Algorithm 2 - WP Coordinates: This refinement makes the basic computation a little more complex but with the base computation still easily within the realm of the field calculator, adding only a few trig functions. In fact, if the calculator has polar rectangular conversions the computation can be performed in one step. It is based upon a model of a conic tangent to the earth at the project base point, with the apex over the pole. This is a model more than a projection, so the use of the system is still simple. The primary factor now being computed instead of the value c is the conic radius at the base point, Rb. Since meridians mapped onto the conic converge at nearly the same rate as on the spheroid surface, corrections to the operation of the system can be computed using simple curve and radius computations.
Rb = Ac * COT(LatBase) / SQRT(k1)
This refinement produces significantly greater accuracy in the lat/long computation, so much so that failure to correct the computations based on project elevation becomes the dominant error. Thus an additional factor may be computed for average project elevation.
slfact = 1 - Elev / (Elev + rad) sealevel dist = ground dist * slfact
This factor is then used in each conversion computation if needed. The following if statements are now used to compute theta for a point Ni, Ei:
dn = (Ni - N0) * slfact grid northing difference from point to base de = (Ei - E0) * slfact grid easting difference from point to base theta = TAN-1(de/(Rb - dn))
Conversion of a system coordinate Ni, Ei to latitude and longitude is performed accurately with the following process:
drad = Rb - dn rpti = SQRT(de2 + drad2) latr = Latbase + ((Rb - rpti)/Mbase) trial point latitude
the trial latitude is used through iterations to compute a mean latitude between the point the base which is then used to compute a new m factor which is more correct for that interval.
mfacm = m factor at mean latitude,
this is approximated by Mbase, then refined by iteration.
pfacm = p factor at mean latitude,
as determined in the iterations used to compute the above.
lati = LatBase + (Rb - rpti)/mfacm) loni = LonBase + (theta * rpti)/pfacm)
Conversion of a lat long to system N, E is accomplished with the following:
mnlat = mean latitude between point and base = (lati + latbase) / 2.0 mfacm = m factor at mean latitude pfaci = p factor at point drad = difference in conic radius to point = mfacm * (lati - latbase) radi = conic radius of point = Rb - drad arci = length of parallel central meridian to point = pfaci * (loni - lonbase) theta = arci/radi in radians
Ni = N0 + (Rb - radi * COS(theta)) / slfact Ei = E0 + (SIN(theta) * radi) / slfact
It should be noted in order to be much more accurate this is now starting to be a more complex computation, requiring computation of several m and p factor.

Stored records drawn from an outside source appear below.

(* ===== verification/ActionReplay.v ===== *)
(** How the history node reads the data of an action
    ([contracts/eden/src/eden-micro-chain.cpp], lines 2078-2101 and 2136-2254):
    the arguments of each handler from the bytes, the verbs of [run], and the
    replay of a block whose actions carry bytes.  The replay reads each
    argument just before it is used; MicroReplay.v takes the actions decoded
    beforehand, and gives the same result, as the module ActionReplay shows. *)
From S2P Require Import Prelude Name Time Asset Crypto Binary Events Inductions BlockLog MicroTables MicroChain MicroReplay EventWire KeyText.
From S2P Require Import Subchain.
Import Crypto Binary EventWire Structs MicroTables MicroChain MicroReplay.
Open Scope string_scope.
Open Scope list_scope.
Open Scope Z_scope.

Module ActionData.
#[local] Infix "⊗" := pair_codec (at level 35, right associativity).

(** ** Arguments *)

Definition unit_codec : codec unit := mk_codec (fun _ => Ok []) (fun s => Ok (tt, s)).

(** [EOSIO_REFLECT(new_member_profile, name, img, bio, social, attributions)] *)
Definition profile_codec : codec Inductions.new_member_profile :=
  struct_codec (string_codec ⊗ string_codec ⊗ string_codec ⊗ string_codec ⊗ string_codec)
    (fun p => (Inductions.name p, (Inductions.img p, (Inductions.bio p, (Inductions.social p, Inductions.attributions p)))))
    (fun '(n, (i, (b, (s, a)))) => Inductions.mk_profile n i b s a).
(** [EOSIO_REFLECT(encrypted_key, sender_key, recipient_key, key)] *)
Definition encrypted_key_codec : codec (public_key * (public_key * list Z)) := public_key_codec ⊗ public_key_codec ⊗ bytes_codec.
(** The keys, the data and the old data of an encrypted record. *)
Definition encrypted_codec : codec (list (public_key * (public_key * list Z)) * (list Z * option (list Z))) :=
  vector_codec encrypted_key_codec ⊗ bytes_codec ⊗ option_codec bytes_codec.
(** Two readers agree on what is no longer than [n]. *)
Definition same_reads {A} (n : nat) (c1 c2 : codec A) : Prop :=
  forall s, (length s <= n)%nat -> from_bin c1 s = from_bin c2 s.
Lemma same_refl {A} n (c : codec A) : same_reads n c c.
Proof. by intros s _. Qed.
Lemma same_pair {A B} n (a1 a2 : codec A) (b1 b2 : codec B) :
  Shrinks a1 -> same_reads n a1 a2 -> same_reads n b1 b2 -> same_reads n (pair_codec a1 b1) (pair_codec a2 b2).
Proof.
  intros Hs Ha Hb s Hl. cbn [pair_codec from_bin]. rewrite <- Ha by done.
  destruct (from_bin a1 s) as [[x r]|e] eqn:E; [|done]. cbn. rewrite Hb; [done|]. apply Hs in E. lia.
Qed.
Lemma same_struct {A B} n (c1 c2 : codec A) (f : B -> A) g :
  same_reads n c1 c2 -> same_reads n (struct_codec c1 f g) (struct_codec c2 f g).
Proof. intros Hc s Hl. cbn [struct_codec from_bin]. by rewrite Hc. Qed.
Lemma same_vector {A} n (c1 c2 : codec A) :
  Shrinks c1 -> same_reads n c1 c2 -> same_reads (S n) (vector_codec c1) (vector_codec c2).
Proof.
  intros Hs Hc s Hl. cbn [vector_codec from_bin]. destruct (varuint32_from_bin s) as [[k r]|e] eqn:E; [|done]. cbn.
  apply varuint_shrinks in E. assert (length r <= n)%nat as Hr by lia. clear E. revert r Hr.
  induction (Z.to_nat k) as [|m IH]; intros r Hr; [done|]. cbn [read_all]. rewrite <- Hc by done.
  destruct (from_bin c1 r) as [[x r1]|e] eqn:E; [|done]. cbn. rewrite IH; [done|]. apply Hs in E. lia.
Qed.
Lemma same_one_of {A} n (c1 c2 : codec A) : same_reads n c1 c2 -> same_reads (S n) (one_of c1) (one_of c2).
Proof.
  intros Hc s Hl. unfold one_of, variant_codec. cbn [from_bin]. destruct (varuint32_from_bin s) as [[k r]|e] eqn:E; [|done].
  apply varuint_shrinks in E. cbn. destruct (k =? 0); [|done]. by rewrite Hc by lia.
Qed.
#[export] Instance too_deep_shrinks : Shrinks too_deep. Proof. by intros s a rest H. Qed.
#[export] Instance transaction_trace_shrinks depth : Shrinks (transaction_trace_codec depth).
Proof.
  induction depth as [|depth IH]; cbn [transaction_trace_codec]; apply one_of_shrinks, struct_shrinks.
  all: repeat (apply pair_shrinks; [apply _|]). all: apply option_shrinks, partial_shrinks.
Qed.
Lemma same_traces n d1 d2 : (n <= d1)%nat -> (n <= d2)%nat ->
  same_reads n (transaction_trace_codec d1) (transaction_trace_codec d2).
Proof.
  revert d1 d2. induction n as [|n IH]; intros d1 d2 H1 H2.
  - intros s Hl. destruct s; [|cbn in Hl; lia]. trans (@Err (transaction_trace * list Z) overrun).
    + destruct d1; reflexivity.
    + destruct d2; reflexivity.
  - destruct d1 as [|d1], d2 as [|d2]; [lia..|]. cbn [transaction_trace_codec]. apply same_one_of, same_struct.
    do 11 (apply same_pair; [apply _|apply same_refl|]). apply same_pair; [apply _| |apply same_refl].
    intros s Hl. apply (same_vector n); [apply _| |lia]. by apply IH; lia.
Qed.
Lemma traces_read depth s : (length s <= depth)%nat ->
  traces_from_bin s = from_bin (vector_codec (transaction_trace_codec depth)) s.
Proof.
  intros Hd. apply (same_vector (length s)); [apply _| |lia]. by apply same_traces.
Qed.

This begins to move this operation beyond easy field manipulation. However the mapping angle computation is still easy, it is the transformation between geodetic and local system coordinates that has become complex.
This system is still not a true projection, and thus has no scale factor. A number of further refinements could be made to this system which each would increase the accurate scope of coverage, but also increase the complexity of computation. At some point there is a point of diminishing returns.
Alaska has implemented a local coordinate system for field use as an output from their GEO surveying software system developed by Thomas (Red) Wohlwend. This system is a very complete and powerful system designed to perform the wide scope of surveys being performed in Alaska. In many small surveys the field crews, equipped with HP41C class calculators, need a system to perform closures, field checks, and area computations, on the ground. As a result Red has developed a specialized output from GEO which produces a local coordinate system based upon a state plane coordinate base point. This system involves computation of mapping angle and scale factor at the base point. Each point in a geodetic system can then be converted into a planar, ground distance, local system for temporary use in the field.
T & T Coordinate System: Alaska has also developed another system which has very specific purposes. It is not a conformal system, nor is it trivial to compute, but it provides some very useful characteristics. Since in the PLSS near cardinal lines are all important, and also in the PLSS world East and West lines are curved parallels of latitude. It is difficult to compute areas of PLSS parcels or intersections, since the system is non-orthogonal. The T&T system is not a projection, but a mathematical mapping of latitudes and longitudes to coordinate values (usually in chains) which makes all east and west lines straight grid east and west. north and south lines end up converging slightly if they are off of the base point which defines the central meridian. The system is predominantly an aid to computations in the PLSS, and has minimal value for direct field use.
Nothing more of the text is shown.